In the past, some students and faculty members have questioned how much influence Gund has in deciding which construction projects the College pursues on Campus. Lipscomb said Gund can only decide on which priority projects he would like to pursue, but not determine which projects are considered priorities.
“Does Graham Gund come in and say ‘This is what we are going to do’? No. He doesn’t do that,” Lipscomb said. “We say, ‘These are our needs,’ and he says, ‘If it’s one of those three things, that’s what’s most meaningful to me.’”
The trustees also discussed ways to increase scholarships and support for low-income students who want to come to Kenyon.
“What we want to do is create more opportunity for students,” board member Matthew Winkler ’77 H’00 P’13 said. “At every single trustee meeting I’ve attended, and I’ve attended most of them, every single meeting the discussion has been what are we doing to increase financial aid.”
The College’s capital campaign was also a focus of discussion. The campaign is still in its quiet phase, meaning the College is seeking out substantial gifts from donors before it makes the campaign public. The campaign has accrued $90 million towards a goal of $100 million by the end of the 2016-17 fiscal year, according to Winkler. The fiscal year concludes at the end of June, meaning the board must raise another $10 million in the next two months to meet their goal. The campaign will move into its public phase when approximately half of the $300 million target has been raised. The campaign focuses on raising money for the endowment — specifically to fund financial aid — and funding elements of the Master Plan, the ongoing efforts spearheaded by President Sean Decatur to improve academic facilities and residence halls and modernize the Village of Gambier.

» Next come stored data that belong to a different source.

(* ===== verification/Commitment.v ===== *)
(** * What is committed, and why a leader has it

    The static part of the safety argument. A [World] is what a run has left
    behind: every link ever made, every message ever sent, and how far every
    leader has ever held its own log durably. From it one reads who acknowledged
    what, and so which positions are [committed]: those below one of a leader's
    own term that a quorum has acknowledged to it. [quorum_position_kept] is Leader
    Completeness on a world in which every leader was [chosen] by a quorum that
    looked at its logs: the branch of every later term goes through every
    committed position. The argument is that of the Raft dissertation; its time is
    the order in which links were made. *)

From Stdlib Require Import ZArith Lia.
From stdpp Require Import base tactics functions relations list list_numbers gmap sets sorting.
From S2P Require Import Prelude Codec Types RaftLog Msg RaftState Raft RaftNode RaftCommit Cluster RaftTypes LogMatching Ancestry.

Open Scope Z_scope.

(** ** Worlds *)

Record World : Type := mkWorld {
  (** every link that was ever in a log *)
  w_made : list Link;
  (** every message ever sent: source, destination, contents *)
  w_sent : list (NodeId * NodeId * Message);
  (** how far a leader's log on disk reached in its term *)
  w_held : list (NodeId * Term * Index)
}.

Definition link_in (W : World) (x : Link) : Prop := x ∈ w_made W.

(** How far a message says the sender's log agrees with the leader's. *)
Definition ack_index (m : Message) : option Index :=
  match m_body m with
  | AppendResp true i _ _ => Some i
  | SnapshotResp true i => Some i
  | _ => None
  end.

(** In term [T], [i] acknowledged the leader's log up to index [k]; the leader
    does so itself once its disk has it. *)
Definition acked (W : World) (i : NodeId) (T : Term) (k : Index) : Prop :=
  (exists to m, (i, to, m) ∈ w_sent W /\ m_term m = T /\ ack_index m = Some k) \/ (i, T, k) ∈ w_held W.

Definition up_to_date (p b : Pos) : Prop := p.2 < b.2 \/ (p.2 = b.2 /\ p.1 <= b.1).

Lemma up_to_date_log l i t : Log_is_up_to_date l t i = true <-> up_to_date (tip l) (i, t).
Proof. unfold Log_is_up_to_date, up_to_date, tip. simpl. lia. Qed.

Lemma up_to_date_refl p : up_to_date p p.
Proof. right. split; [done|lia]. Qed.

(** Later worlds. *)
Record extends (W W' : World) : Prop := {
  ex_made x : link_in W x -> link_in W' x;
  ex_sent : w_sent W ⊆ w_sent W';
  ex_held : w_held W ⊆ w_held W'
}.

#[export] Instance extends_refl : Reflexive extends.
Proof. intros W. by split. Qed.
#[export] Instance extends_trans : Transitive extends.
Proof. intros W1 W2 W3 [] []. split; [auto|by etransitivity..]. Qed.

Lemma acked_extends W W' i T k : extends W W' -> acked W i T k -> acked W' i T k.
Proof.
  intros E [(to & m & Hm & ? & ?)|Hh]; [left|right; by apply (ex_held _ _ E)].
  exists to, m. split; [by apply (ex_sent _ _ E)|done].
Qed.

Section Positions.
Context (W : World).
Abbreviation V := (link_in W).

(** Everything up to index [k] of the branch of [T] satisfies [P], or was left out
    by the leader of a later term, as one of the links [S] shows. *)
Definition covers_by (S : list Link) (P : Pos -> Prop) (T : Term) (k : Index) : Prop :=
  exists p0, p0.1 = k /\ on_chain V T p0 /\ forall p, below V p p0 ->
    P p \/ exists y, y ∈ S /\ T < e_term y.2 /\ ~ below V p (pos_of y.2).

(** A node that votes for a log ending at [b] has [p] in a log that is not ahead
    of [b]. *)
Definition votes_for (b p : Pos) : Prop := exists q, below V p q /\ known V q /\ up_to_date q b.

Lemma covers_weaken S (P P' : Pos -> Prop) T k : (forall p, known V p -> P p -> P' p) -> tree V ->
  covers_by S P T k -> covers_by S P' T k.
Proof using.
  intros HP Ht (p0 & Ek & Hc & Hp). exists p0. split; [done|]. split; [done|]. intros p Hb.
  destruct (Hp p Hb) as [?|?]; [left|by right]. apply HP; [|done]. by eapply (below_known V Ht), (chain_known V Ht).
Qed.

Context (C : Config).

(** [p] is committed by term [T]: it is below a position of a term up to [T]
    that a quorum acknowledged in that term. *)
Definition committed (p : Pos) (T : Term) : Prop :=
  p = root \/
  exists q Q, below V p q /\ known V q /\ q.2 <= T /\ Config_has_quorum C Q = true /\
    forall i, i ∈ Q -> exists k, q.1 <= k /\ acked W i q.2 k.

(** The leader of the term of [x] was voted for by a quorum, when the first [n]
    links had been made, and the log [b] it then had took into account what its
    voters had acknowledged in earlier terms. *)
Definition chosen (x : Link) : Prop :=
  exists b Q n, (n <= length (w_made W))%nat /\ (x ∉ take n (w_made W)) /\
    Config_has_quorum C Q = true /\ (b = root \/ (exists z, z ∈ take n (w_made W) /\ b = pos_of z.2)) /\
    b.2 < e_term x.2 /\ below V b (pos_of x.2) /\
    forall i T k, i ∈ Q -> acked W i T k -> T < e_term x.2 -> covers_by (take n (w_made W)) (votes_for b) T k.

Lemma committed_root T : committed root T.
Proof. by left. Qed.

Lemma committed_later p T T' : T <= T' -> committed p T -> committed p T'.
Proof. intros Hle [?|(q & Q & ? & ? & ? & ?)]; [by left|right]. exists q, Q.
  split; [done|]. split; [done|]. split; [lia|done].
Qed.

Lemma committed_below p q T : tree V -> below V p q -> committed q T -> committed p T.
Proof.
  intros Ht Hp [->|(s & Q & Hq & ?)]; [left; by apply (below_root V Ht)|right]. exists s, Q.
  split; [by eapply below_trans|done].
Qed.

(** ** Leader Completeness *)

Section Complete.
Context (Ht : tree V) (Hchosen : forall x, V x -> chosen x).

Lemma quorum_position_kept q Q x : known V q -> Config_has_quorum C Q = true ->
  (forall i, i ∈ Q -> exists k, q.1 <= k /\ acked W i q.2 k) ->
  V x -> q.2 < e_term x.2 -> below V q (pos_of x.2).
Proof using Ht Hchosen.
  intros Hq HQ Hack Hx Hlt. destruct Hq as [->|(zq & Hzq & Eq)]; [by apply (root_below V Ht), known_link|].
  assert (Hx' : x ∈ take (length (w_made W)) (w_made W)) by (by rewrite firstn_all).
  revert x Hx Hlt Hx'. induction (length (w_made W)) as [n IH] using (well_founded_induction Nat.lt_wf_0).
  intros x Hx Hlt Hxn. destruct (Hchosen x Hx) as (b & Q' & m & Hm & Hxm & HQ' & Hb & Hbt & Hbx & Hcov).
  assert (Hmn : (m < n)%nat).
  { destruct (decide (m < n)%nat) as [|Hge]; [done|]. exfalso. apply Hxm.
    apply elem_of_take in Hxn as (j & Hj & ?). apply elem_of_take. exists j. split; [done|lia]. }
  assert (Hless : forall y, y ∈ take m (w_made W) -> q.2 < e_term y.2 -> below V q (pos_of y.2)).
  { intros y Hy Hty. apply (IH m Hmn); [by apply subseteq_take in Hy|done..]. }
  clear IH. destruct (quorums_meet C Q Q' HQ HQ') as (i & _ & Hi & Hi').
  destruct (Hack i Hi) as (k & Hk & Hki). destruct (Hcov i _ _ Hi' Hki Hlt) as (p0 & Ek & Hp0 & Hp).
  assert (Hq0 : below V q p0).
  { assert (Hqc : on_chain V q.2 q) by (rewrite Eq; by apply link_on_chain).
    apply (chain_linear V Ht _ _ _ Hqc Hp0). lia. }
  destruct (Hp q Hq0) as [(v & Hqv & Hv & Huv)|(y & Hy & Hty & Hn)]; [|exfalso; by apply Hn, Hless].
  eapply below_trans; [|exact Hbx]. pose proof (below_le V Ht _ _ Hqv) as Hle.
  assert (Hvz : 1 <= q.2) by (rewrite Eq; apply (tr_bounds V Ht zq Hzq)).
  assert (Hvt : q.2 <= v.2) by (destruct Hle as [->|?]; lia).
  destruct Hb as [->|(bx & Hbl & ->)]; [destruct Huv as [?|?]; simpl in *; lia|].
  destruct Huv as [Huv|[Et Ei]]; simpl in *; [apply Hless; [done|lia]|].
  destruct Hv as [->|(vx & Hvl & ->)]; [simpl in *; lia|]. simpl in *. eapply below_trans; [exact Hqv|].
  apply (tr_same V Ht); [done|by apply subseteq_take in Hbl|done..].
Qed.

(** A committed position is on the branch of every leader from its term on. *)
Lemma committed_on_chain p T x : committed p T -> V x -> e_term x.2 = T -> on_chain V T p.
Proof using Ht Hchosen.
  intros [->|(q & Q & Hpq & Hq & Hqt & HQ & Hack)] Hx <-.
  - exists x. split; [done|]. split; [done|]. by apply (root_below V Ht), known_link.
  - apply (below_on_chain V _ _ _ Hpq). destruct (decide (q.2 = e_term x.2)) as [E|Hne].
    + destruct Hq as [->|(z & Hz & ->)]; [|rewrite <- E; by apply link_on_chain].
      exists x. split; [done|]. split; [done|]. by apply (root_below V Ht), known_link.
    + exists x. split; [done|]. split; [done|]. eapply quorum_position_kept; [done..|lia].
Qed.

Lemma committed_after p T x : committed p T -> V x -> T < e_term x.2 -> below V p (pos_of x.2).
Proof using Ht Hchosen.
  intros [->|(q & Q & Hpq & Hq & Hqt & HQ & Hack)] Hx Hlt; [by apply (root_below V Ht), known_link|].
  eapply below_trans; [exact Hpq|]. eapply quorum_position_kept; [done..|lia].
Qed.

(** Committed positions are on one branch. *)
Lemma committed_linear p q T T' : committed p T -> committed q T' -> p.1 <= q.1 -> below V p q.
Proof using Ht Hchosen.
  intros Hp Hq Hle. assert (Hk : forall p T, committed p T -> known V p).
  { clear Hp Hq Hle p q T T'. intros p T [->|(s & Q & Hs & Hk & _)]; [by left|]. by eapply (below_known V Ht). }
  pose proof (Hk _ _ Hp) as Kp. pose proof (Hk _ _ Hq) as Kq. clear Hk.
  destruct Hp as [->|(p1 & P & Hp1 & Hkp & _ & HP & Hap)]; [by apply (root_below V Ht)|].
  destruct Hq as [->|(q1 & Q & Hq1 & Hkq & _ & HQ & Haq)].
  { destruct (known_bounds V Ht p Kp) as (? & ? & [->|?]); [apply below_refl|simpl in *; lia]. }
  destruct Hkp as [->|(x & Hx & ->)]; [apply (below_root V Ht) in Hp1 as ->; by apply (root_below V Ht)|].
  destruct Hkq as [->|(y & Hy & ->)].
  { apply (below_root V Ht) in Hq1 as ->. destruct (known_bounds V Ht p Kp) as (? & ? & [->|?]); [apply below_refl|simpl in *; lia]. }
  simpl in *. destruct (Z.lt_trichotomy (e_term x.2) (e_term y.2)) as [Hlt|[E|Hgt]].
  - apply (below_linear V Ht _ _ (pos_of y.2)); [|done..]. eapply below_trans; [exact Hp1|].
    eapply quorum_position_kept; [by apply known_link|exact HP|exact Hap|done..].
  - eapply (chain_linear V Ht (e_term x.2)); [exists x; by split_and!|exists y; by split_and!|done].
  - apply (below_linear V Ht _ _ (pos_of x.2)); [done| |done]. eapply below_trans; [exact Hq1|].
    eapply quorum_position_kept; [by apply known_link|exact HQ|exact Haq|done|simpl; lia].
Qed.
End Complete.
End Positions.

(** Left out by a link of the world. *)
Abbreviation covers W := (covers_by W (w_made W)).

(** ** Later worlds keep what was established *)

Section Later.
Context (W W' : World) (E : extends W W').
Context (Ht : tree (link_in W)) (Ht' : tree (link_in W')).

Lemma below_extends p q : below (link_in W) p q -> below (link_in W') p q.
Proof using E. apply below_grow, (ex_made _ _ E). Qed.

Lemma committed_extends C p T : committed W C p T -> committed W' C p T.
Proof using E.
  intros [?|(q & Q & Hp & Hk & Hq & HQ & Ha)]; [by left|right]. exists q, Q.
  split_and!; [by apply below_extends|by apply (known_grow _ _ (ex_made _ _ E))|done|done|].
  intros i Hi. destruct (Ha i Hi) as (k & ? & ?). exists k. split; [done|]. by apply (acked_extends W).
Qed.

Lemma covers_extends S S' (P P' : Pos -> Prop) T k : (forall p, known (link_in W) p -> P p -> P' p) ->
  S ⊆ S' -> S ⊆ w_made W -> covers_by W S P T k -> covers_by W' S' P' T k.
Proof using E Ht Ht'.
  intros HP HS HW (p0 & Ek & Hc & Hp). pose proof (chain_known _ Ht _ _ Hc) as Hk0.
  exists p0. split; [done|]. split; [by apply (chain_grow _ _ (ex_made _ _ E))|].
  intros p Hb. apply (below_shrink _ _ (ex_made _ _ E) _ _ Ht Ht' Hk0) in Hb.
  destruct (Hp p Hb) as [?|(y & Hy & Hty & Hn)]; [left|right].
  - apply HP; [|done]. by apply (below_known _ Ht _ _ Hb).
  - exists y. split; [by apply HS|]. split; [done|]. intros Hb'. apply Hn.
    apply (below_shrink _ _ (ex_made _ _ E) _ _ Ht Ht'); [|done]. apply known_link. by apply HW.
Qed.

Lemma votes_for_extends b p : votes_for W b p -> votes_for W' b p.
Proof using E.
  intros (q & Hb & Hk & Hu). exists q.
  split; [by apply below_extends|]. split; [by apply (known_grow _ _ (ex_made _ _ E))|done].
Qed.
End Later.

The Board of Trustees also awarded tenure to four Kenyon faculty members on April 21: Assistant Professor of Music Ross Feller, Assistant Professor of Philosophy Hans Lottenbach, Assistant Professor of English Rosemary O’Neill and Assistant Professor of Chemistry Kerry Rouhier. Beginning July 1, each of them will be considered Associate Professors. The board will next meet on campus on Oct. 26-27 for their annual fall meeting.